■ How to complete this task ■
Where a line holds the word "assert", count it, then give only the total for the entries below.

START Records for the task

Lemma Decide_order_independent_witness :
  outcome_of (Decide (consultation ActionWorktree [axis_reviewer_in PhaseReview; owner_in PhaseRatify]))
  = Denies ReasonPhaseForbidsAction /\
  outcome_of (Decide (consultation ActionWorktree [owner_in PhaseRatify; axis_reviewer_in PhaseReview]))
  = Denies ReasonPhaseForbidsAction.
Proof.
  split; [vm_compute; reflexivity|].
  rewrite (Decide_order_independent
    (consultation ActionWorktree [owner_in PhaseRatify; axis_reviewer_in PhaseReview])
    (consultation ActionWorktree [axis_reviewer_in PhaseReview; owner_in PhaseRatify])
    eq_refl eq_refl eq_refl eq_refl eq_refl (perm_swap _ _ [])).
  vm_compute. reflexivity.
Defined.

(** Who can be denied. A denial reaches the host only when the event is a
    consultation with a refusal channel, of a bound session that is not
    attribution-only, and either the actor is unknown or it holds no
    assignment or no episode permits the action; it never reaches an actor one
    of whose episodes permits it, nor a known, assigned actor when the action
    class is on the never-denied list. *)
Lemma Decide_denies_only i why :
  outcome_of (Decide i) = Denies why ->
  in_Semantic i <> SemanticObservation /\ in_StopLoop i <> StopLoopConsultWhenInactive /\
  in_Capability i <> CapabilityNone /\ sc_Bound (in_Claim i) = true /\
  sc_AttributionOnly (in_Claim i) = false /\
  (why = ReasonUnknownActor /\ sc_Known (in_Claim i) = false \/
   sc_Known (in_Claim i) = true /\
   (why = ReasonNoActiveAssignment /\ aa_Episodes (in_Authority i) = [] \/
    (in_Action i ∉ neverDeniedActions) /\
    forall ep, ep ∈ aa_Episodes (in_Authority i) -> ep_both_allow (in_Action i) ep = false)).
Proof.
  rewrite Decide_outcome. unfold spec_outcome. destruct (vocabulary_valid i); simpl; [|done].
  destruct (N.eqb_spec (in_Semantic i) SemanticObservation); [done|].
  destruct (N.eqb_spec (in_StopLoop i) StopLoopConsultWhenInactive); [done|].
  destruct (sc_Bound _); simpl; [|done]. destruct (sc_AttributionOnly _); [done|].
  intros H. assert (Hc : in_Capability i <> CapabilityNone).
  { intros Hc. rewrite Hc in H. unfold record_only in H. by repeat case_match. }
  split_and!; try done.
  assert (H' : (if sc_Known (in_Claim i)
    then assignment_outcome (in_Action i) (aa_Episodes (in_Authority i))
    else Denies ReasonUnknownActor) = Denies why).
  { unfold record_only in H. rewrite (proj2 (N.eqb_neq _ _) Hc) in H. by destruct (if sc_Known _ then _ else _). }
  clear H. destruct (sc_Known _); [right|left; by injection H' as <-]. split; [done|].
  unfold assignment_outcome in H'. destruct (aa_Episodes _) as [|ep0 eps] eqn:Heps;
    [left; by injection H' as <-|right].
  destruct (existsb (fun ep => _) _); [done|]. destruct (forallb _ _) eqn:Hl; [|done].
  destruct (existsb (ep_both_allow _) _) eqn:Hb; [done|]. clear H'.
  assert (Hno : forall ep, ep ∈ ep0 :: eps -> ep_both_allow (in_Action i) ep = false).
  { intros ep Hep. apply not_true_is_false. intros Ht. apply not_true_iff_false in Hb.
    apply Hb, existsb_exists. exists ep. by rewrite <- list_elem_of_In. }
  split; [|done]. intros Hn. specialize (Hno ep0 ltac:(by left)).
  rewrite forallb_forall in Hl. specialize (Hl ep0 ltac:(by left)).
  unfold ep_listed, ep_both_allow, ep_role_allows in *.
  rewrite RoleVerdict_eqn, PhaseVerdict_eqn in *. rewrite (never_denied_valid _ Hn) in *.
  rewrite !andb_true_r in *.
  rewrite (bool_decide_eq_false_2 (in_Action i ∈ denied_of roleDenials _)) in *
    by (intros Ha; by apply (denied_deniable _ _ _ _ _ role_table_built) in Ha).
  rewrite (bool_decide_eq_false_2 (in_Action i ∈ denied_of phaseDenials _)) in *
    by (intros Ha; by apply (denied_deniable _ _ _ _ _ phase_table_built) in Ha).
  by destruct (AssignmentRole_IsValid _), (TaskPhase_IsValid _).
Qed.

Lemma Decide_denies_only_witness :
  outcome_of (Decide (consultation ActionWorktree [axis_reviewer_in PhaseReview]))
  = Denies ReasonRoleForbidsAction /\
  in_Capability (consultation ActionWorktree [axis_reviewer_in PhaseReview]) <> CapabilityNone.
Proof.
  assert (H : outcome_of (Decide (consultation ActionWorktree [axis_reviewer_in PhaseReview]))
    = Denies ReasonRoleForbidsAction) by (vm_compute; reflexivity).
  split; [exact H|]. exact (proj1 (proj2 (proj2 (Decide_denies_only _ _ H)))).
Defined.
(* ===== verification/NativeRows.v ===== *)
(** NativeRows: the lifecycle event mappings and their contracts
    (internal/runtime/lifecycle.go, identity_fields.go, lifecycle_profiles.go).

    A mapping is the generation metadata of one native event.  A contract is
    an exact-version table of mappings that passed [validate] and carries the
    response capability each row derives.  Of the runtime contract a table is
    built on, only the identity, the version constraint and the constructed
    mark are read here; the errors keep the branch that refused and the names
    the message is formatted from. *)

From Stdlib Require Import NArith Lia Ascii String.
From stdpp Require Import base tactics list strings gmap.
From S2P Require Import Prelude GoStrings Registration GatePolicy HostVersion.
Local Open Scope string_scope.
Local Open Scope list_scope.

(** ** Vocabularies *)
Abbreviation HookSurface := N (only parsing).
Definition SurfaceClaudeCommandJSON : HookSurface := 1%N.
Definition SurfaceCodexStrictCommandJSON : HookSurface := 2%N.
Definition SurfaceOpenCodeNamedOutput : HookSurface := 3%N.
Definition SurfaceOpenCodeCatchAllSSE : HookSurface := 4%N.
Definition HookSurface_IsValid (s : HookSurface) : bool :=
  ((SurfaceClaudeCommandJSON <=? s) && (s <=? SurfaceOpenCodeCatchAllSSE))%N.

Definition BlockingMode_IsValid (m : BlockingMode) : bool :=
  ((NonBlocking <=? m) && (m <=? ConditionallyBlocking))%N.

Abbreviation MutationMode := N (only parsing).
Definition MutationNone : MutationMode := 1%N.
Definition MutationInput : MutationMode := 2%N.
Definition MutationOutput : MutationMode := 3%N.
Definition MutationOutputObject : MutationMode := 4%N.
Definition MutationMode_IsValid (m : MutationMode) : bool :=
  ((MutationNone <=? m) && (m <=? MutationOutputObject))%N.

Abbreviation HandlerOrder := N (only parsing).
Definition OrderConcurrentNative : HandlerOrder := 1%N.
Definition OrderSequentialLoad : HandlerOrder := 2%N.
Definition OrderObservationStream : HandlerOrder := 3%N.
Definition HandlerOrder_IsValid (o : HandlerOrder) : bool :=
  ((OrderConcurrentNative <=? o) && (o <=? OrderObservationStream))%N.

Abbreviation ReconciliationMode := N (only parsing).
Definition ReconcileNone : ReconciliationMode := 1%N.
Definition ReconcileHostNative : ReconciliationMode := 2%N.
Definition ReconcileNoAdapterMerge : ReconciliationMode := 3%N.
Definition ReconcileSequentialMutation : ReconciliationMode := 4%N.
Definition ReconciliationMode_IsValid (m : ReconciliationMode) : bool :=
  ((ReconcileNone <=? m) && (m <=? ReconcileSequentialMutation))%N.

Abbreviation FailureMode := N (only parsing).
Definition FailureReportAndContinue : FailureMode := 1%N.
Definition FailureExitTwoBlocks : FailureMode := 2%N.
Definition FailureStrictHook : FailureMode := 3%N.
Definition FailureStrictExitTwoBlocks : FailureMode := 4%N.
Definition FailureThrowFailFast : FailureMode := 5%N.
Definition FailureObserveOnly : FailureMode := 6%N.
Definition FailureMode_IsValid (m : FailureMode) : bool :=
  ((FailureReportAndContinue <=? m) && (m <=? FailureObserveOnly))%N.
Definition BlocksByExitCode (m : FailureMode) : bool :=
  ((m =? FailureExitTwoBlocks) || (m =? FailureStrictExitTwoBlocks))%N.
Definition FailureMode_String (m : FailureMode) : string :=
  if (m =? FailureReportAndContinue)%N then "report-and-continue"
  else if (m =? FailureExitTwoBlocks)%N then "exit-2-blocks"
  else if (m =? FailureStrictHook)%N then "strict-hook-failure"
  else if (m =? FailureStrictExitTwoBlocks)%N then "strict-output-exit-2-blocks"
  else if (m =? FailureThrowFailFast)%N then "throw-fail-fast"
  else if (m =? FailureObserveOnly)%N then "observe-only"
  else EmptyString.

(** [strings.TrimSpace] on the string carrier. *)
Definition trimmed (s : string) : bytes := TrimSpace (to_bytes s).
Definition padded (s : string) : bool := negb (bool_decide (trimmed s = to_bytes s)).

(** The struct wraps its one field, the source of the citation. *)
Record FailureEvidence := mk_Evidence { fe_Source : string }.
#[export] Instance FailureEvidence_eq_dec : EqDecision FailureEvidence.
Proof. solve_decision. Defined.
Definition unevidenced : FailureEvidence := mk_Evidence EmptyString.
Definition IsPresent (e : FailureEvidence) : bool := negb (bool_decide (trimmed (fe_Source e) = [])).

Definition evidenceBoundFailure (blocking : BlockingMode) (evidence : FailureEvidence)
    (blockingArm nonBlockingArm : FailureMode) : FailureMode :=
  if (blocking =? NonBlocking)%N then nonBlockingArm
  else if negb (IsPresent evidence) then FailureReportAndContinue
  else blockingArm.

Definition declaredFailureArm (blocking : BlockingMode)
    (blockingArm nonBlockingArm : FailureMode) : FailureMode :=
  if (blocking =? NonBlocking)%N then nonBlockingArm else blockingArm.

Definition AllowsDeny (c : ResponseCapability) : bool :=
  ((c =? CapabilityDeny) || (c =? CapabilityDenyAsk))%N.
Definition AllowsAsk (c : ResponseCapability) : bool := (c =? CapabilityDenyAsk)%N.

Abbreviation NativeIdentityKind := N (only parsing).
Definition IdentitySession : NativeIdentityKind := 1%N.
Definition IdentityTurn : NativeIdentityKind := 2%N.
Definition IdentityRequest : NativeIdentityKind := 3%N.
Definition IdentityToolCall : NativeIdentityKind := 4%N.
Definition IdentityAgent : NativeIdentityKind := 5%N.
Definition IdentityMessage : NativeIdentityKind := 6%N.
Definition NativeIdentityKind_IsValid (k : NativeIdentityKind) : bool :=
  ((IdentitySession <=? k) && (k <=? IdentityMessage))%N.

Record NativeIdentityField := nativeIdentity {
  nif_kind : NativeIdentityKind;
  nif_nativeName : string;
  nif_required : bool;
}.
#[export] Instance NativeIdentityField_eq_dec : EqDecision NativeIdentityField.
Proof. solve_decision. Defined.
Definition NativeIdentityField_IsValid (f : NativeIdentityField) : bool :=
  NativeIdentityKind_IsValid (nif_kind f)
  && negb (String.eqb (nif_nativeName f) EmptyString) && negb (padded (nif_nativeName f)).

(** ** One row *)
Record LifecycleEventMapping := mk_Mapping {
  lm_nativeName : string;
  lm_semantic : EventSemantic;
  lm_surface : HookSurface;
  lm_blocking : BlockingMode;
  lm_identities : list NativeIdentityField;
  lm_unresolved : list NativeIdentityKind;
  lm_mutation : MutationMode;
  lm_order : HandlerOrder;
  lm_reconciliation : ReconciliationMode;
  lm_failure : FailureMode;
  lm_declaredFailure : FailureMode;
  lm_evidence : FailureEvidence;
  lm_stopLoop : StopLoopPolicy;
  lm_preAction : bool;
  lm_askEvidence : FailureEvidence;
  lm_response : ResponseCapability;
}.

Definition zero_Mapping : LifecycleEventMapping :=
  mk_Mapping EmptyString 0%N 0%N 0%N [] [] 0%N 0%N 0%N 0%N 0%N unevidenced 0%N false unevidenced 0%N.

Definition set_response (m : LifecycleEventMapping) (c : ResponseCapability)
    : LifecycleEventMapping :=
  mk_Mapping (lm_nativeName m) (lm_semantic m) (lm_surface m) (lm_blocking m) (lm_identities m)
    (lm_unresolved m) (lm_mutation m) (lm_order m) (lm_reconciliation m) (lm_failure m)
    (lm_declaredFailure m) (lm_evidence m) (lm_stopLoop m) (lm_preAction m) (lm_askEvidence m) c.

Definition derivedResponse (m : LifecycleEventMapping) : ResponseCapability :=
  if negb (lm_preAction m) || negb (lm_semantic m =? SemanticGateConsultation)%N
     || (lm_blocking m =? NonBlocking)%N || negb (IsPresent (lm_evidence m))
  then CapabilityNone
  else if IsPresent (lm_askEvidence m) then CapabilityDenyAsk
  else CapabilityDeny.

Fixpoint DeclaredField (fields : list NativeIdentityField) (nativeName : string)
    : option NativeIdentityField :=
  match fields with
  | [] => None
  | f :: rest =>
      if String.eqb (nif_nativeName f) nativeName then Some f else DeclaredField rest nativeName
  end.

Inductive RowError :=
  | PaddedName
  | InvalidBehavior
  | PaddedEvidence
  | UnevidencedBlock
  | HandSetResponse
  | PreActionOutsideGate
  | UnsupportedAsk
  | InvalidIdentity
  | RepeatedIdentity (field : string)
  | InvalidUnresolved (kind : NativeIdentityKind)
  | RepeatedUnresolved (kind : NativeIdentityKind)
  | ResolvedAndUnresolved (kind : NativeIdentityKind)
  | ObservationMutates
  | NonBlockingGate
  | UncorrelatedResponse
  | ResponseMutates
  | StopLoopOutsideGate
  | NamedShape
  | ObserveShape.

(** The identity loop, with the names and kinds it has seen and whether a
    required request identity is among them. *)
Fixpoint identity_loop (fields : list NativeIdentityField) (names : list string)
    (kinds : list NativeIdentityKind) (request : bool)
    : result RowError (list NativeIdentityKind * bool) :=
  match fields with
  | [] => Ok (kinds, request)
  | f :: rest =>
      if negb (NativeIdentityField_IsValid f) then Err InvalidIdentity
      else if bool_decide (nif_nativeName f ∈ names) then Err (RepeatedIdentity (nif_nativeName f))
      else identity_loop rest (nif_nativeName f :: names) (nif_kind f :: kinds)
             (request || ((nif_kind f =? IdentityRequest)%N && nif_required f))
  end.

Fixpoint unresolved_loop (unresolved : list NativeIdentityKind)
    (kinds seen : list NativeIdentityKind) : result RowError unit :=
  match unresolved with
  | [] => Ok tt
  | k :: rest =>
      if negb (NativeIdentityKind_IsValid k) then Err (InvalidUnresolved k)
      else if bool_decide (k ∈ seen) then Err (RepeatedUnresolved k)
      else if bool_decide (k ∈ kinds) then Err (ResolvedAndUnresolved k)
      else unresolved_loop rest kinds (k :: seen)
  end.

Definition behavior_valid (m : LifecycleEventMapping) : bool :=
  EventSemantic_IsValid (lm_semantic m) && HookSurface_IsValid (lm_surface m)
  && BlockingMode_IsValid (lm_blocking m) && MutationMode_IsValid (lm_mutation m)
  && HandlerOrder_IsValid (lm_order m) && ReconciliationMode_IsValid (lm_reconciliation m)
  && FailureMode_IsValid (lm_failure m) && FailureMode_IsValid (lm_declaredFailure m)
  && StopLoopPolicy_IsValid (lm_stopLoop m).

(** The checks after the identity loops. *)
Definition validate_semantics (m : LifecycleEventMapping) (request : bool)
    : result RowError unit :=
  let observation := (lm_semantic m =? SemanticObservation)%N in
  let gate := (lm_semantic m =? SemanticGateConsultation)%N in
  let human := (lm_semantic m =? SemanticExplicitHumanResponse)%N in
  let nonblocking := (lm_blocking m =? NonBlocking)%N in
  let mutates := negb (lm_mutation m =? MutationNone)%N in
  if observation && mutates then Err ObservationMutates
  else if gate && nonblocking then Err NonBlockingGate
  else if human && negb request then Err UncorrelatedResponse
  else if human && mutates then Err ResponseMutates
  else if (lm_stopLoop m =? StopLoopConsultWhenInactive)%N && (negb gate || nonblocking)
  then Err StopLoopOutsideGate
  else if (lm_surface m =? SurfaceOpenCodeNamedOutput)%N then
    if negb gate || negb (lm_blocking m =? Blocking)%N
       || negb (lm_mutation m =? MutationOutputObject)%N
       || negb (lm_order m =? OrderSequentialLoad)%N
       || negb (lm_reconciliation m =? ReconcileSequentialMutation)%N
       || negb (lm_failure m =? FailureThrowFailFast)%N
    then Err NamedShape else Ok tt
  else if (lm_surface m =? SurfaceOpenCodeCatchAllSSE)%N then
    if negb observation || negb nonblocking || mutates
       || negb (lm_order m =? OrderObservationStream)%N
       || negb (lm_reconciliation m =? ReconcileNone)%N
       || negb (lm_failure m =? FailureObserveOnly)%N
    then Err ObserveShape else Ok tt
  else Ok tt.

Definition validate (m : LifecycleEventMapping) : result RowError unit :=
  if String.eqb (lm_nativeName m) EmptyString || padded (lm_nativeName m) then Err PaddedName
  else if negb (behavior_valid m) then Err InvalidBehavior
  else if IsPresent (lm_evidence m) && padded (fe_Source (lm_evidence m)) then Err PaddedEvidence
  else if BlocksByExitCode (lm_failure m) && negb (IsPresent (lm_evidence m))
  then Err UnevidencedBlock
  else if negb (lm_response m =? CapabilityUnset)%N
          && negb (lm_response m =? derivedResponse m)%N then Err HandSetResponse
  else if lm_preAction m && negb (lm_semantic m =? SemanticGateConsultation)%N
  then Err PreActionOutsideGate
  else if IsPresent (lm_askEvidence m)
          && (negb (AllowsDeny (derivedResponse m)) || padded (fe_Source (lm_askEvidence m)))
  then Err UnsupportedAsk
  else match identity_loop (lm_identities m) [] [] false with
  | Err e => Err e
  | Ok (kinds, request) =>
      match unresolved_loop (lm_unresolved m) kinds [] with
      | Err e => Err e
      | Ok _ => validate_semantics m request
      end
  end.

END Records for the task

■ Completed task ■
4